Definition reason (r : t) : string :=
  match r with
  | BadTransactionVersion => "BadTransactionVersion"
  | SignatureValidation _ => "SignatureValidation"
  | FeeTooLow _ _ => "FeeTooLow"
  | BadNonce _ => "BadNonce"
  | TooMuchChaining _ => "TooMuchChaining"
  | NotEnoughFunds _ _ => "NotEnoughFunds"
  | ConflictingNonceInMempool => "ConflictingNonceInMempool"
  | MempoolFull _ _ | Other _ => "ServerFailureOther"
  | TransferRecipientCannotEqualSender _ => "TransferRecipientCannotEqualSender"
  | TransferAmountMustBePositive => "TransferAmountMustBePositive"
  | BadAddressVersionByte => "BadAddressVersionByte"
  | NoCoinbaseViaMempool => "NoCoinbaseViaMempool"
  | NoTenureChangeViaMempool => "NoTenureChangeViaMempool"
  end.

End Rejection.

Inductive Admission : Type := Added | Replaced (txids : list Sha256Sum) | AlreadyPresent.

(** ** Entries *)

Record Entry : Type := mkEntry {
  en_transaction : Transaction;
  en_txid : Sha256Sum;
  en_origin : StacksAddress.t;
  en_origin_nonce : Z;
  en_sponsor : option (StacksAddress.t * Z);
  en_payer : StacksAddress.t;
  en_fee : Z;
  en_length : Z;
  en_accepted_at : Z;
}.

Definition set_accepted_at (now : Z) (e : Entry) : Entry :=
  mkEntry (en_transaction e) (en_txid e) (en_origin e) (en_origin_nonce e) (en_sponsor e) (en_payer e)
    (en_fee e) (en_length e) now.

(** [Entry::is_stale]. *)
Definition is_stale `{ChainTip T} (tip : T) (now : Z) (e : Entry) : bool :=
  if MAX_TRANSACTION_AGE_SECS <? saturating_sub now (en_accepted_at e) then true
  else if en_origin_nonce e <? acct_nonce (account tip (en_origin e)) then true
  else if match en_sponsor e with
          | Some (sponsor, nonce) => nonce <? acct_nonce (account tip sponsor)
          | None => false
          end then true
  else match acct_balance (account tip (en_payer e)) with
       | Some balance => balance <? en_fee e
       | None => false
       end.

(** [Ord for Candidate]: the best fee rate is the greatest. *)
Definition candidate_cmp (self other : Entry) : comparison :=
  match en_fee self * en_length other ?= en_fee other * en_length self with
  | Eq => compare_bytes (en_txid other) (en_txid self)
  | c => c
  end.

(** ** The pool *)

Record Mempool : Type := mkMempool {
  mp_network : Network.t;
  mp_limits : MempoolLimits;
  mp_entries : gmap Sha256Sum Entry;
  mp_origins : gmap (StacksAddress.t * Z) Sha256Sum;
  mp_sponsors : gmap (StacksAddress.t * Z) Sha256Sum;
  mp_bytes : Z;
  mp_saturations : Z;
}.

Definition with_limits (network : Network.t) (limits : MempoolLimits) : Mempool :=
  mkMempool network limits ∅ ∅ ∅ 0 0.

Definition mempool_new (network : Network.t) : option Mempool :=
  with_limits network <$> mempool_limits_new MAX_MEMPOOL_TRANSACTIONS MAX_MEMPOOL_BYTES.

Definition mempool_status (m : Mempool) : MempoolStatus :=
  mkMempoolStatus (Z.of_nat (size (mp_entries m))) (mp_bytes m) (lim_transactions (mp_limits m))
    (lim_bytes (mp_limits m)) (mp_saturations m).

Definition contains (m : Mempool) (txid : Sha256Sum) : bool := bool_decide (is_Some (mp_entries m !! txid)).

Definition get (m : Mempool) (txid : Sha256Sum) : option Transaction := en_transaction <$> mp_entries m !! txid.

Definition entry_bytes (e : Entry) : Z := default USIZE_MAX (try_from USIZE_MAX (en_length e)).

(** [Mempool::remove]. *)
Definition remove (m : Mempool) (txid : Sha256Sum) : option (option Transaction * Mempool) :=
  match mp_entries m !! txid with
  | None => Some (None, m)
  | Some entry =>
      bytes ← checked_sub (mp_bytes m) (entry_bytes entry);
      Some (Some (en_transaction entry),
            mkMempool (mp_network m) (mp_limits m) (delete txid (mp_entries m))
              (delete (en_origin entry, en_origin_nonce entry) (mp_origins m))
              (match en_sponsor entry with Some sponsor => delete sponsor (mp_sponsors m) | None => mp_sponsors m end)
              bytes (mp_saturations m))
  end.

(** [for txid in txids { self.remove(txid); }]. *)
Fixpoint remove_all (m : Mempool) (txids : list Sha256Sum) : option Mempool :=
  match txids with
  | [] => Some m
  | txid :: rest => '(_, m) ← remove m txid; remove_all m rest
  end.

(** [Mempool::addresses], as a set. *)
Definition addresses (m : Mempool) : gset StacksAddress.t :=
  map_fold (fun _ e seen => {[en_origin e]} ∪ match en_sponsor e with Some (s, _) => {[s]} | None => ∅ end ∪ seen)
    ∅ (mp_entries m).

(** [sort_unstable] on transaction identifiers. *)
Definition sort_txids (txids : list Sha256Sum) : list Sha256Sum := merge_sort bytes_le txids.

(** [Mempool::advance]. *)
Definition advance `{ChainTip T} (m : Mempool) (tip : T) (now : Z) : option (list Sha256Sum * Mempool) :=
  let dropped := sort_txids (en_txid <$> List.filter (is_stale tip now) (map_to_list (mp_entries m)).*2) in
  m ← remove_all m dropped;
  Some (dropped, m).

(** ** Pages *)

(** The loop of [Mempool::page]: [transactions], [bytes] and whether it broke off
    with more to send. *)
Fixpoint page_loop (m : Mempool) (after : option Sha256Sum) (max_transactions max_bytes : Z)
  (wanted : Sha256Sum -> bool) (txids : list Sha256Sum) (transactions : list Transaction) (bytes : Z)
  : option (list Transaction * bool) :=
  match txids with
  | [] => Some (transactions, false)
  | txid :: rest =>
      if match after with Some after => bool_decide (bytes_le txid after) | None => false end
         || negb (wanted txid)
      then page_loop m after max_transactions max_bytes wanted rest transactions bytes
      else
        entry ← mp_entries m !! txid;
        let length := len (tx_bytes (en_transaction entry)) in
        if bool_decide (transactions = []) && (max_bytes <? length)
        then page_loop m after max_transactions max_bytes wanted rest transactions bytes
        else if (len transactions =? max_transactions)
                || match checked_add USIZE_MAX bytes length with None => true | Some sum => max_bytes <? sum end
        then Some (transactions, true)
        else page_loop m after max_transactions max_bytes wanted rest
               (transactions ++ [en_transaction entry]) (bytes + length)
  end.

Section Txids.
Context `{HS : Hashes} `{SECP : Secp256k1}.

(** [Mempool::page]. *)
Definition page (m : Mempool) (after : option Sha256Sum) (max_transactions max_bytes : Z)
  (wanted : Sha256Sum -> bool) : option (list Transaction * option Sha256Sum) :=
  if max_transactions =? 0 then Some ([], None) else
  let txids := sort_txids (map_to_list (mp_entries m)).*1 in
  '(transactions, more) ← page_loop m after max_transactions max_bytes wanted txids [] 0;
  if negb more then Some (transactions, None) else
  t ← last transactions;
  next ← txid t;
  Some (transactions, Some next).

(** ** Admission *)

Definition principal_version (p : Principal) : byte :=
  match p with PrincipalStandard a | PrincipalContract a _ => StacksAddress.version a end.

Definition valid_address_version (mainnet : bool) (version : byte) : bool :=
  if mainnet then match version with 22%u8 | 20%u8 => true | _ => false end
  else match version with 26%u8 | 21%u8 => true | _ => false end.

Definition semantic_checks (payload : TransactionPayloadData) (origin : StacksAddress.t) (mainnet : bool)
  : result Rejection.t unit :=
  match payload with
  | TokenTransfer recipient amount _ =>
      if match recipient with PrincipalStandard a => bool_decide (a = origin) | _ => false end
      then Err (Rejection.TransferRecipientCannotEqualSender origin)
      else if amount =? 0 then Err Rejection.TransferAmountMustBePositive
      else if negb (valid_address_version mainnet (principal_version recipient))
      then Err Rejection.BadAddressVersionByte
      else Ok tt
  | _ => Ok tt
  end.
End Paging.
End Pages.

········

## ACTIVITY:
Reproduce verbatim the range of lines that opens the records and closes with the line containing "End Rejection.". Omit everything after it.

## EXERCISE OUTPUT:
Definition reason (r : t) : string :=
  match r with
  | BadTransactionVersion => "BadTransactionVersion"
  | SignatureValidation _ => "SignatureValidation"
  | FeeTooLow _ _ => "FeeTooLow"
  | BadNonce _ => "BadNonce"
  | TooMuchChaining _ => "TooMuchChaining"
  | NotEnoughFunds _ _ => "NotEnoughFunds"
  | ConflictingNonceInMempool => "ConflictingNonceInMempool"
  | MempoolFull _ _ | Other _ => "ServerFailureOther"
  | TransferRecipientCannotEqualSender _ => "TransferRecipientCannotEqualSender"
  | TransferAmountMustBePositive => "TransferAmountMustBePositive"
  | BadAddressVersionByte => "BadAddressVersionByte"
  | NoCoinbaseViaMempool => "NoCoinbaseViaMempool"
  | NoTenureChangeViaMempool => "NoTenureChangeViaMempool"
  end.

End Rejection.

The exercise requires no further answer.